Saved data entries
..........
(* ===== verification/Trie.v ===== *)
(** * The subscription trie (src/trie_mult.c, src/trie_mult.h)

    A trie over the bytes of topic filters whose nodes hold lists of
    subscriptions.  The trie is the only owner of its nodes, so it is a tree
    value here; the lists are cells of a node heap (DList.v), because
    subscriptions are also reached through the clients they belong to.  The
    search calls back for every subscription it finds, over a state [St] of
    the broker that contains the node heap. *)

From S2P Require Import Prelude DList MqttPacket.

Inductive trie_mult_node_st (L : Type) :=
  TNode (t_list : option L) (t_children : gmap Z (trie_mult_node_st L)).
Arguments TNode {L} t_list t_children.

Definition CHAR_SIZE : Z := 256.

Section trie.
Context {L : Type} `{Countable L} {V : Type}.

Notation trie := (trie_mult_node_st L).
Notation heap := (gmap L (dllist_node_st L V)).

Definition t_list (t : trie) : option L := match t with TNode l _ => l end.
Definition t_children (t : trie) : gmap Z trie := match t with TNode _ cs => cs end.

(** ** The functions of trie_mult.c *)

Definition new_trie_mult_node : trie := TNode None ∅.

(** The node is freed, 1, when its list is empty. *)
Definition free_trie_node (curr : trie) : option trie * bool :=
  match t_list curr with
  | None => (None, true)
  | Some _ => (Some curr, false)
  end.

Definition have_children (curr : trie) : bool :=
  existsb (fun i => bool_decide (is_Some (t_children curr !! i))) (seqZ 0 CHAR_SIZE).

(** The walk of [trie_m_insert] from the node [curr]. *)
Fixpoint insert_walk (h : heap) (curr : trie) (s : list Z) (p : L) : outcome (heap * trie) :=
  match s with
  | [] => Undef OutOfBounds
  | b :: s' =>
      if b =? 0 then
        '(h, l) ← dllist_insert_tail_unique h (t_list curr) p;
        mret (h, TNode l (t_children curr))
      else
        let child := default new_trie_mult_node (t_children curr !! b) in
        '(h, child) ← insert_walk h child s' p;
        mret (h, TNode (t_list curr) (<[b := child]> (t_children curr)))
  end.

Definition trie_m_insert (h : heap) (phead : option trie) (s : list Z) (p : L)
  : outcome (heap * option trie) :=
  '(h, t) ← insert_walk h (default new_trie_mult_node phead) s p;
  mret (h, Some t).

Definition set_child (curr : trie) (b : Z) (child : option trie) : trie :=
  TNode (t_list curr) (match child with
    | Some c => <[b := c]> (t_children curr)
    | None => delete b (t_children curr)
    end).

(** A node without children is freed when its list is empty too. *)
Definition prune (h : heap) (curr : trie) : heap * option trie * bool :=
  if have_children curr then (h, Some curr, false)
  else let '(curr, rv) := free_trie_node curr in (h, curr, rv).

Fixpoint delete_r (h : heap) (curr : option trie) (s : list Z) (lp : L) {struct s}
  : outcome (heap * option trie * bool) :=
  match curr with
  | None => mret (h, None, false)
  | Some t =>
      match s with
      | [] => Undef OutOfBounds
      | b :: s' =>
          if b =? 0 then
            '(h, l) ← dllist_remove_ref h (t_list t) lp;
            mret (prune h (TNode l (t_children t)))
          else match t_children t !! b with
          | None => mret (h, Some t, false)
          | Some child =>
              '(h, child, rv) ← delete_r h (Some child) s' lp;
              let t := set_child t b child in
              if (rv : bool) then mret (prune h t) else mret (h, Some t, false)
          end
      end
  end.

Definition trie_m_delete (h : heap) (phead : option trie) (s : list Z) (lp : L)
  : outcome (heap * option trie) :=
  '(h, t, _) ← delete_r h phead s lp; mret (h, t).

(** [cp] moves to the next separator or to the end of the text. *)
Fixpoint skip_to_slash (s : list Z) : outcome (list Z) :=
  match s with
  | [] => Undef OutOfBounds
  | b :: s' => if (b =? 0) || (b =? c_slash) then mret s else skip_to_slash s'
  end.

Section search.
Context {St : Type} (nodes : St -> heap) (fp : option V -> St -> outcome St).

(** The callback for each node of the list, then the next node as the
    callback has left it. *)
Fixpoint found_list_loop (fuel : nat) (p : option L) (st : St) (found_count : Z)
  : outcome (St * Z) :=
  match p with
  | None => mret (st, found_count)
  | Some l =>
      match fuel with
      | O => Spin
      | S fuel =>
          found_count ← int_chk (found_count + 1);
          n ← node_get (nodes st) l;
          st ← fp (nd_p n) st;
          n ← node_get (nodes st) l;
          found_list_loop fuel (nd_next n) st found_count
      end
  end.

Definition found_list (p : option L) (st : St) (found_count : Z) : outcome (St * Z) :=
  found_list_loop (size (nodes st)) p st found_count.

(** The loop of [search_r_mqtt]; the recursive call, for '+', is the one on
    the text after the next separator. *)
Fixpoint search_loop (fuel : nat) (curr : trie) (s : list Z) (last_c : Z) (st : St)
  (found_count : Z) : outcome (St * Z) :=
  match fuel, s with
  | O, _ => Spin
  | _, [] => Undef OutOfBounds
  | S fuel, b :: s' =>
      if b =? 0 then
        match t_list curr with
        | Some l => found_list (Some l) st found_count
        | None => mret (st, found_count)
        end
      else
        '(st, found_count) ←
          (if (last_c =? 0) || (last_c =? c_slash) then
             '(st, found_count) ← match t_children curr !! c_hash with
               | Some t => found_list (t_list t) st found_count
               | None => mret (st, found_count)
               end;
             match t_children curr !! c_plus with
             | None => mret (st, found_count)
             | Some t =>
                 cp ← skip_to_slash s;
                 match cp with
                 | c :: cp' =>
                     if c =? 0 then found_list (t_list t) st found_count
                     else match t_children t !! c_slash with
                          | Some t => search_loop fuel t cp' 0 st found_count
                          | None => mret (st, found_count)
                          end
                 | [] => Undef OutOfBounds
                 end
             end
           else mret (st, found_count));
        match t_children curr !! b with
        | None => mret (st, found_count)
        | Some t => search_loop fuel t s' b st found_count
        end
  end.

Definition search_r_mqtt (curr : option trie) (s : list Z) (st : St) (found_count : Z)
  : outcome (St * Z) :=
  match curr with
  | None => mret (st, found_count)
  | Some t => search_loop (length s) t s 0 st found_count
  end.

(** The wildcards do not apply to the first level of a topic that starts
    with '$'. *)
Definition trie_m_search_mqtt (phead : option trie) (s : list Z) (st : St) : outcome (St * Z) :=
  match s with
  | [] => Undef OutOfBounds
  | b :: s' =>
      if b =? 36 then
        match phead with
        | None => mret (st, 0)
        | Some t => search_r_mqtt (t_children t !! 36) s' st 0
        end
      else search_r_mqtt phead s st 0
  end.
End search.
End trie.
..........
→ **Exercise aim**:
Using the data above, repeat exactly the lines that begin at the line with "Definition trie_m_search_mqtt (phead" and end at the line with "mret (st, 0)", both ends included.

→ **Result of the task**:
Definition trie_m_search_mqtt (phead : option trie) (s : list Z) (st : St) : outcome (St * Z) :=
  match s with
  | [] => Undef OutOfBounds
  | b :: s' =>
      if b =? 36 then
        match phead with
        | None => mret (st, 0)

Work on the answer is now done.